1. The problem statement, all variables and given/known data
A solid cylinder merry-go-round of mass 250kg and radius of 1.9m spinning at 1 revolution every 5 seconds has a 40kg child sitting at 1.1m from the axis. A 50kg child, running tangentially at 3m/s, jumps on the merry go round at the outer edge. What is the new rotation rate in rev/s?

2. Relevant equations
I1ω1=I2ω2

3. The attempt at a solution
(1/2MR^2 +m1r^2)ω1 + (m2r^2)(v/r)=(1/2MR^2 +m1r^2 +m2r^2)ω2
I plugged in all the variables and solved for ω2 and got 0.214 rev/s.

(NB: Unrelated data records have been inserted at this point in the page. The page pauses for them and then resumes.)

(** ** Lemmas: the directory *)

Lemma iput_shared s ip i :
  sync_ok s -> free L_itable s -> k_itable s !! ip = Some i -> (i_ref i =? 1) && i_valid i && (i_nlink i =? 0) = false ->
  wp (iput ip) (fun _ s' => s' ≡ upd_k_itable (alter (upd_i_ref (fun n => n - 1)) ip) s) s.
Proof.
  intros Hs Hf Hi Hc. unfold iput, upd_inode. apply wp_bind, wp_acquire; [done|].
  apply wp_bind, (wp_get_entry _ _ i); [exact Hi|]. rewrite Hc. cbn [when]. apply wp_bind, wp_ret, wp_bind, wp_modify.
  apply (wp_release L_itable s); [done|by ksync|]. apply resync_keq; [done|by ksync].
Qed.

(** end_op() when the transaction wrote nothing: with the log marked as committing, and
    as a whole. *)
Lemma commit_empty s s1 :
  calm [] s -> l_committing (k_log s) = false -> l_n (k_log s) = 0 ->
  s1 ≡ upd_k_log (fun lg => upd_l_committing (fun _ => true) (upd_l_outstanding (fun n => n - 1) lg)) s ->
  wp (commit;; acquire L_log;; modify (upd_k_log (upd_l_committing (fun _ => false)));; wakeup Ch_log;; release L_log)
    (fun _ s' => s' ≡ upd_k_procs (woken Ch_log (c_proc (k_cpu s)) (seq 0 64)) (upd_k_log (upd_l_outstanding (fun n => n - 1)) s)) s1.
Proof.
  intros Hc Hcm Hn E1. unfold commit. apply wp_bind, wp_bind, wp_gets.
  apply wp_when_false; [rewrite (keq_k_log _ _ E1); by cbn; rewrite Hn|].
  assert (Hc1 : calm [] s1) by (eapply calm_keq; [exact E1|]; by eapply calm_ext; [ksync|..]).
  apply wp_bind, wp_acquire; [apply Hc1, not_elem_of_nil|]. apply wp_bind, wp_modify, wp_bind.
  set (s3 := upd_k_log (upd_l_committing (fun _ => false)) (locked L_log s1)).
  assert (Ec : c_proc (k_cpu s3) = c_proc (k_cpu s)) by exact (keq_c_proc _ _ E1).
  eapply wp_mono; [apply (wakeup_spec [L_log]); [by apply calm_upd_log, calm_locked|by intros i ?%list_elem_of_singleton]|].
  cbn beta. intros _ s2 E2. apply (wp_release L_log s1); [apply Hc1|by rewrite (keq_sync _ _ E2); ksync|].
  rewrite Ec in E2. apply resync_keq; [|by rewrite (keq_sync _ _ E1); ksync].
  rewrite (keq_others _ _ E2). apply others_upd_k_procs.
  etrans; [exact (keq_others _ _ (upd_k_log_proper (upd_l_committing (fun _ => false)) _ _ E1))|]. rewrite upd_k_log_comp.
  apply f_equal, upd_k_log_ext. unfold upd_l_committing, upd_l_outstanding. cbn. by rewrite Hcm.
Qed.

Lemma end_op_empty s :
  calm [] s -> l_committing (k_log s) = false -> (l_outstanding (k_log s) = 1 -> l_n (k_log s) = 0) ->
  wp end_op (fun _ s' => s' ≡ upd_k_procs (woken Ch_log (c_proc (k_cpu s)) (seq 0 64))
    (upd_k_log (upd_l_outstanding (fun n => n - 1)) s)) s.
Proof.
  intros Hc Hcm Hn. destruct (decide (l_outstanding (k_log s) = 1)) as [Hout|Hout]; [|by apply (end_op_more cache_ok)].
  unfold end_op. apply wp_bind, wp_acquire; [apply Hc, not_elem_of_nil|]. apply wp_bind, wp_modify, wp_bind, wp_gets.
  change (k_log (upd_k_log ?f (locked L_log s))) with (f (k_log s)).
  cbn [l_committing upd_l_outstanding l_outstanding]. rewrite Hcm, Hout. change (1 - 1 =? 0) with true. cbn iota.
  apply wp_bind, wp_bind, wp_modify, wp_ret, wp_bind, (wp_release L_log s); [apply Hc|by ksync|].
  apply wp_when_true; [done|]. apply commit_empty; [done|done|by apply Hn|]. apply resync_keq; [done|by ksync].
Qed.

(** ** Lemmas: the children *)

Lemma woke_alter me f i ps ps' :
  (forall q, f (upd_p_state (fun _ => RUNNABLE) q) = upd_p_state (fun _ => RUNNABLE) (f q)) -> (forall q, p_state (f q) = p_state q) ->
  woke me ps ps' -> woke me (alter f i ps) (alter f i ps').
Proof.
  intros Hf Hst [Hl Hw]. split; [by rewrite !length_alter|]. intros j q Hq. destruct (decide (i = j)) as [<-|Hne].
  - rewrite list_lookup_alter_eq in Hq |- *. destruct (ps !! i) as [q0|] eqn:E; [|done]. cbn in Hq. simplify_eq.
    destruct (Hw i q0 E) as (q' & -> & Hq'). exists (f q'). split; [done|]. rewrite Hst. naive_solver.
  - rewrite list_lookup_alter_ne in Hq |- * by done. by apply Hw.
Qed.

Lemma woke_fmap me f ps ps' :
  (forall q, f (upd_p_state (fun _ => RUNNABLE) q) = upd_p_state (fun _ => RUNNABLE) (f q)) -> (forall q, p_state (f q) = p_state q) ->
  woke me ps ps' -> woke me (f <$> ps) (f <$> ps').
Proof.
  intros Hf Hst [Hl Hw]. split; [by rewrite !length_fmap|]. intros j q Hq. rewrite list_lookup_fmap in Hq |- *.
  destruct (ps !! j) as [q0|] eqn:E; [|done]. cbn in Hq. simplify_eq.
  destruct (Hw j q0 E) as (q' & -> & Hq'). exists (f q'). split; [done|]. rewrite Hst. naive_solver.
Qed.

Lemma woke_insert me i q ps ps' : woke me ps ps' -> woke me (<[i := q]> ps) (<[i := q]> ps').
Proof.
  intros [Hl Hw]. split; [by rewrite !length_insert|]. intros j x Hx. apply list_lookup_insert_Some in Hx as [(<- & <- & Hlt)|[Hne Hx]].
  - exists q. rewrite list_lookup_insert_eq by lia. auto.
  - rewrite list_lookup_insert_ne by done. by apply Hw.
Qed.

Lemma awake_woke me o ps ps' : woke me ps ps' -> awake o ps -> awake o ps'.
Proof.
  intros [Hl Hw] Ha j q Ho Hq [Hst Hch]. destruct (lookup_lt_is_Some_2 ps j) as [q0 Hq0]; [apply lookup_lt_Some in Hq; lia|].
  destruct (Hw j q0 Hq0) as (q' & Hq' & [->|(_ & _ & ->)]); simplify_eq. by eapply Ha.
Qed.

Lemma awake_alter f i o ps :
  (forall q, p_state (f q) = p_state q /\ p_chan (f q) = p_chan q) -> awake o ps -> awake o (alter f i ps).
Proof.
  intros Hf Ha j q Ho Hq [Hst Hch]. destruct (decide (i = j)) as [<-|Hne].
  - rewrite list_lookup_alter_eq in Hq. destruct (ps !! i) as [q0|] eqn:E; [|done]. cbn in Hq. simplify_eq.
    destruct (Hf q0) as [E1 E2]. rewrite E1, E2 in *. by eapply Ha.
  - rewrite list_lookup_alter_ne in Hq by done. by eapply Ha.
Qed.

(** wakeup() on a process's own channel *)
Lemma woken_awake o p ps : o <> Some p -> length ps = 64%nat -> awake o (woken (proc_chan o) (Some p) (seq 0 64) ps).
Proof.
  intros Hne Hl. assert (Hd : forall j q, ps !! j = Some q -> j ∈ seq 0 64).
  { intros j q E. apply elem_of_seq. apply lookup_lt_Some in E. lia. }
  revert Hd. generalize (seq 0 64). intros d Hd j q -> Hq [Hst Hch]. rewrite lookup_woken in Hq. destruct (ps !! j) as [q0|] eqn:E; [|done]. cbn in Hq. simplify_eq.
  case_decide as Hc; [done|]. apply Hc. split_and!; [by eapply Hd|congruence|done|done].
Qed.

(** The entries when those below [k] have been looked at. *)
Definition adopting (p : nat) (ini : option nat) (k : nat) (ps : list proc) : list proc :=
  imap (fun i q => if decide (i < k)%nat then adopt p ini q else q) ps.

Lemma adopting_step p ini k q ps :
  ps !! k = Some q ->
  adopting p ini (S k) ps = if decide (p_parent q = Some p) then alter (upd_p_parent (fun _ => ini)) k (adopting p ini k ps) else adopting p ini k ps.
Proof.
  intros Hq. unfold adopting, adopt. apply list_eq. intros j. destruct (decide (k = j)) as [<-|Hne].
  - assert (E : forall n, imap (fun i q => if decide (i < n)%nat then (if decide (p_parent q = Some p) then upd_p_parent (fun _ => ini) q else q) else q) ps !! k =
      Some (if decide (k < n)%nat then (if decide (p_parent q = Some p) then upd_p_parent (fun _ => ini) q else q) else q)).
    { intros n. by rewrite list_lookup_imap, Hq. }
    rewrite E, decide_True by lia. destruct (decide (p_parent q = Some p)); [rewrite list_lookup_alter_eq|]; by rewrite E, decide_False by lia.
  - transitivity (imap (fun i q => if decide (i < k)%nat then (if decide (p_parent q = Some p) then upd_p_parent (fun _ => ini) q else q) else q) ps !! j).
    + rewrite !list_lookup_imap. destruct (ps !! j); [|done]. cbn. destruct (decide (j < k)%nat).
      * by rewrite decide_True by lia.
      * by rewrite decide_False by lia.
    + case_decide; [by rewrite list_lookup_alter_ne|done].
Qed.

Lemma adopting_all p ini ps : adopting p ini (length ps) ps = adopt p ini <$> ps.
Proof.
  apply list_eq. intros j. unfold adopting. rewrite list_lookup_imap, list_lookup_fmap. destruct (ps !! j) eqn:E; [|done]. cbn.
  by rewrite decide_True by (by eapply lookup_lt_Some).
Qed.

(** What reparent() has done when it has looked at [k] entries. *)
Definition reparenting (s : kstate) (p k : nat) (s' : kstate) : Prop :=
  exists ps, s' ≡ upd_k_procs (fun _ => ps) s /\ woke (Some p) (adopting p (k_initproc s) k (k_procs s)) ps /\
    ((exists j cj, (j < k)%nat /\ k_procs s !! j = Some cj /\ p_parent cj = Some p) -> awake (k_initproc s) ps).

(** One turn of reparent() *)
Definition reparent_body (p i : nat) : K unit :=
  pp ← get_proc i;
  when (bool_decide (p_parent pp = Some p))
    (ini ← gets k_initproc;
     upd_proc i (upd_p_parent (fun _ => ini));;
     wakeup (proc_chan ini)).

Lemma adopting_lookup p ini k q ps : ps !! k = Some q -> adopting p ini k ps !! k = Some q.
Proof. intros Hq. unfold adopting. rewrite list_lookup_imap, Hq. cbn. by rewrite decide_False by lia. Qed.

Did I set up the equation correctly and come about the right answer?

2. Oct 31, 2012

### ehild

The radii are different for the children.

ehild

3. Oct 31, 2012

### icf927

yes I plugged in the different radii. I just forgot to put a 1 and 2 behind them in the equations.

4. Oct 31, 2012

### ehild

ehild

5. Oct 31, 2012

### icf927

solved for angular velocity(w2) and got 0.214rev/s. is this the right set up?

6. Oct 31, 2012

### ehild

You left out the first child on the left hand side.

ehild

7. Oct 31, 2012

### icf927

I did it on paper just forgot to type it on here. When I include the first child on the left hand side, is that the right setup?

8. Oct 31, 2012

### ehild

It is, but I got different result. Show calculations in detail.

ehild

9. Oct 31, 2012

### icf927

Did you change the initial angular velocity from revolution/sec to rad/sec and then change the final answer back to revolutions/sec

10. Oct 31, 2012

### ehild

Ops! You are right. I calculated w. So your result is correct.

ehild